Exercise instructions:
The lines you return must be all those in the data that hold the string "Record".

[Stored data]
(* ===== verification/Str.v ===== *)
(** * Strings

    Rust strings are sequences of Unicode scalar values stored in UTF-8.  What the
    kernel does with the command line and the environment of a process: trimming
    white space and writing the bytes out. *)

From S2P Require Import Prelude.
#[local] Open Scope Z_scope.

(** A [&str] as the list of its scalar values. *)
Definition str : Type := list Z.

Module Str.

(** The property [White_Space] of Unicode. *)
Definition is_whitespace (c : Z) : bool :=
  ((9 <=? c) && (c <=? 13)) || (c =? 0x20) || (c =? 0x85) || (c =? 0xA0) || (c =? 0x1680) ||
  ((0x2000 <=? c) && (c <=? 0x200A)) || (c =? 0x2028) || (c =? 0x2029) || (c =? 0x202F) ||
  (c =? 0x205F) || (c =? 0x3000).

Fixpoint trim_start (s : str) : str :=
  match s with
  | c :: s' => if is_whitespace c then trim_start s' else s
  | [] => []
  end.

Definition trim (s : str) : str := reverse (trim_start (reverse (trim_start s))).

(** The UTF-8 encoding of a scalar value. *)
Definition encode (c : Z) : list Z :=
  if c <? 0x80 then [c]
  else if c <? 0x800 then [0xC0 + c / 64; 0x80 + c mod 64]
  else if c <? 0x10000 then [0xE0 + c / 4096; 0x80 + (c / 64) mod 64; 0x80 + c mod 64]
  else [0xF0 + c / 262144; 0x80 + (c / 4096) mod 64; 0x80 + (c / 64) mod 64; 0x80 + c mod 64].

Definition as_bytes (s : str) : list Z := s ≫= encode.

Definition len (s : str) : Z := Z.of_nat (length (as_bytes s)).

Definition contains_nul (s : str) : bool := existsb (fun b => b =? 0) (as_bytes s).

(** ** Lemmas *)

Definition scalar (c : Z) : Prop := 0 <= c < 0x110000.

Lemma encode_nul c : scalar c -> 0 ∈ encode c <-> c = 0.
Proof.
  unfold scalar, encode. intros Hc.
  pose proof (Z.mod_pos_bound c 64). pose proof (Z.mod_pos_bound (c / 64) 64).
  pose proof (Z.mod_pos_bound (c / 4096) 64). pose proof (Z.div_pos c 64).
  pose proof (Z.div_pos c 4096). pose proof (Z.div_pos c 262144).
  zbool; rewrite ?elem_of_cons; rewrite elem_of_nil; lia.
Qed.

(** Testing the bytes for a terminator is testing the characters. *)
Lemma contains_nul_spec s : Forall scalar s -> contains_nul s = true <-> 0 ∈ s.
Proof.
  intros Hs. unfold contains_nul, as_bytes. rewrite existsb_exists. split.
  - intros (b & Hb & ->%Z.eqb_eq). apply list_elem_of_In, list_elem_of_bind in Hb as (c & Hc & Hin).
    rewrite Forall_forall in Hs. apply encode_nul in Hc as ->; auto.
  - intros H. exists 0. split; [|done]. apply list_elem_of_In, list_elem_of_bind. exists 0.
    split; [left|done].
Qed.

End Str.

...

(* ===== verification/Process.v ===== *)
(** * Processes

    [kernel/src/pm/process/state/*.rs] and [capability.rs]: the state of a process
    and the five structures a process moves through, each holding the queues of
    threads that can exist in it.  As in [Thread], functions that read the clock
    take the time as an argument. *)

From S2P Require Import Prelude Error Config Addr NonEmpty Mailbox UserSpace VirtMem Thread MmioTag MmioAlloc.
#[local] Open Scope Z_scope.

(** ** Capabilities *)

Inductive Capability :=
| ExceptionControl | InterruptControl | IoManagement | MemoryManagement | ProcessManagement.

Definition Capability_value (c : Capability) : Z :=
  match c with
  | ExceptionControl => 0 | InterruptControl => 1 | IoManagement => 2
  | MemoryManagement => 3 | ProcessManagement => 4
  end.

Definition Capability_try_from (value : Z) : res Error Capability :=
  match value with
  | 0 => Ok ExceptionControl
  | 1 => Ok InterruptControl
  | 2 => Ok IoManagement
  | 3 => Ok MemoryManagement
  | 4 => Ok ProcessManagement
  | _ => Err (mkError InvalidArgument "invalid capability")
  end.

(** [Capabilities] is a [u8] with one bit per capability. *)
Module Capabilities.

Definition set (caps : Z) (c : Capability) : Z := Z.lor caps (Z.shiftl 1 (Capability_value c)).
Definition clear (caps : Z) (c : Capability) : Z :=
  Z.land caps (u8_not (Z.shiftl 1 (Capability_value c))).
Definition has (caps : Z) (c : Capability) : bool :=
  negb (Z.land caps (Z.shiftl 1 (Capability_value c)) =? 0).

...

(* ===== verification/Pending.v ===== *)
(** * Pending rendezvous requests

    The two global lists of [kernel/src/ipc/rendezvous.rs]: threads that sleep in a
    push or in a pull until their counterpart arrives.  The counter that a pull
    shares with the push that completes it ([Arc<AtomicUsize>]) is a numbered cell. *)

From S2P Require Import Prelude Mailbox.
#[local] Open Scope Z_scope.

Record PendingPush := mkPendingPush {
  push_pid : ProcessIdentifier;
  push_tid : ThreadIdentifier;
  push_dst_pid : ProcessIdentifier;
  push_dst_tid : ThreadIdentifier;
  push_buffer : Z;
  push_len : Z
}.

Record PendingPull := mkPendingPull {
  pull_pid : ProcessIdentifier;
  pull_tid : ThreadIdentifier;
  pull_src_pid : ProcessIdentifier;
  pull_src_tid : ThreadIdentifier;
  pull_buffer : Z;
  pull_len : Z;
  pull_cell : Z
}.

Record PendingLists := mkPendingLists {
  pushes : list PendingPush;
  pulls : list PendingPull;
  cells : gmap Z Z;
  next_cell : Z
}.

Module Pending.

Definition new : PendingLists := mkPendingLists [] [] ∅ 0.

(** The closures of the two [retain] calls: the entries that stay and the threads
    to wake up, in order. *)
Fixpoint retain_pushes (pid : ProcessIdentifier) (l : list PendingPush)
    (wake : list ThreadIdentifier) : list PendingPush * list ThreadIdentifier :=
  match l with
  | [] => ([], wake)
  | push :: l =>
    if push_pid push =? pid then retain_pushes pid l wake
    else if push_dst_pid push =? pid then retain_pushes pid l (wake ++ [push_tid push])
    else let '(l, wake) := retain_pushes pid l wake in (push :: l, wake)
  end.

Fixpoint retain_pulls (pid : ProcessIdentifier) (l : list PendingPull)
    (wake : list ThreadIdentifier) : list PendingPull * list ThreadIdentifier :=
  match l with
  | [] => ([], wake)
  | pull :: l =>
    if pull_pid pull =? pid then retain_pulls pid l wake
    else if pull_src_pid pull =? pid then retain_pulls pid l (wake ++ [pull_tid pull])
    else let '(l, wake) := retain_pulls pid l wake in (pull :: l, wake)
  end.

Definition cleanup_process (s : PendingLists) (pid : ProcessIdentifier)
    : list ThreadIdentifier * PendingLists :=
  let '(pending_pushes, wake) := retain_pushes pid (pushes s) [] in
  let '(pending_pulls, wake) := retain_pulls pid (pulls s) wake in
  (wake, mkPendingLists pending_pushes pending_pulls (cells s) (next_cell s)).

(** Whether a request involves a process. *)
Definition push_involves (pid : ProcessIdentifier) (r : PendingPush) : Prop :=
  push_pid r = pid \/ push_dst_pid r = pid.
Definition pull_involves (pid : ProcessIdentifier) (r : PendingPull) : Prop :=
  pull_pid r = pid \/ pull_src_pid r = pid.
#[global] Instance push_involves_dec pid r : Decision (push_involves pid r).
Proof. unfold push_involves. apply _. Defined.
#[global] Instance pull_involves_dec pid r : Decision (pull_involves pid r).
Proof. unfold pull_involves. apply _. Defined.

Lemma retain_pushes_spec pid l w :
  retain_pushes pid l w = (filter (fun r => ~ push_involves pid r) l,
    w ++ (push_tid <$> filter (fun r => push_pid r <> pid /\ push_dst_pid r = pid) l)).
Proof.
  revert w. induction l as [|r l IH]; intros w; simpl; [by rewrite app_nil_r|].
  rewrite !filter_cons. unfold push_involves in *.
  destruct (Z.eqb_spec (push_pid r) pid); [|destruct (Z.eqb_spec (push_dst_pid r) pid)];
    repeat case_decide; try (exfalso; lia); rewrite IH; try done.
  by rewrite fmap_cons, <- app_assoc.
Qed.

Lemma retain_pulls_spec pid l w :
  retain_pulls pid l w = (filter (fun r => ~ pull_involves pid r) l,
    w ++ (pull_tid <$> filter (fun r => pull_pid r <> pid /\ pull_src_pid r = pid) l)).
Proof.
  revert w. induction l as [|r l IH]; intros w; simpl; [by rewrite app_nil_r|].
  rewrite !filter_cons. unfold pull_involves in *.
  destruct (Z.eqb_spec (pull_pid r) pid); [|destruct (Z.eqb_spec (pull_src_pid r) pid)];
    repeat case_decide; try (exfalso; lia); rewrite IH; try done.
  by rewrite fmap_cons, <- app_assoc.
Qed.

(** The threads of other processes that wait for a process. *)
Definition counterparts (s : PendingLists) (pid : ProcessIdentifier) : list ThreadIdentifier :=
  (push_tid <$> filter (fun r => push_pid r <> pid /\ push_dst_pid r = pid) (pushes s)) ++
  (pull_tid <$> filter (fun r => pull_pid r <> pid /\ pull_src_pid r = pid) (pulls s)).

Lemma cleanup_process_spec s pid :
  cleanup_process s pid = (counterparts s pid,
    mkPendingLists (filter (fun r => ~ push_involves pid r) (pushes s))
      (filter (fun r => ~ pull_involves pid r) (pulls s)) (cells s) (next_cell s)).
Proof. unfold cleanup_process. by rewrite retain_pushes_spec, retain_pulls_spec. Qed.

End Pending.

Solution to this problem:
Record PendingPush := mkPendingPush {
Record PendingPull := mkPendingPull {
Record PendingLists := mkPendingLists {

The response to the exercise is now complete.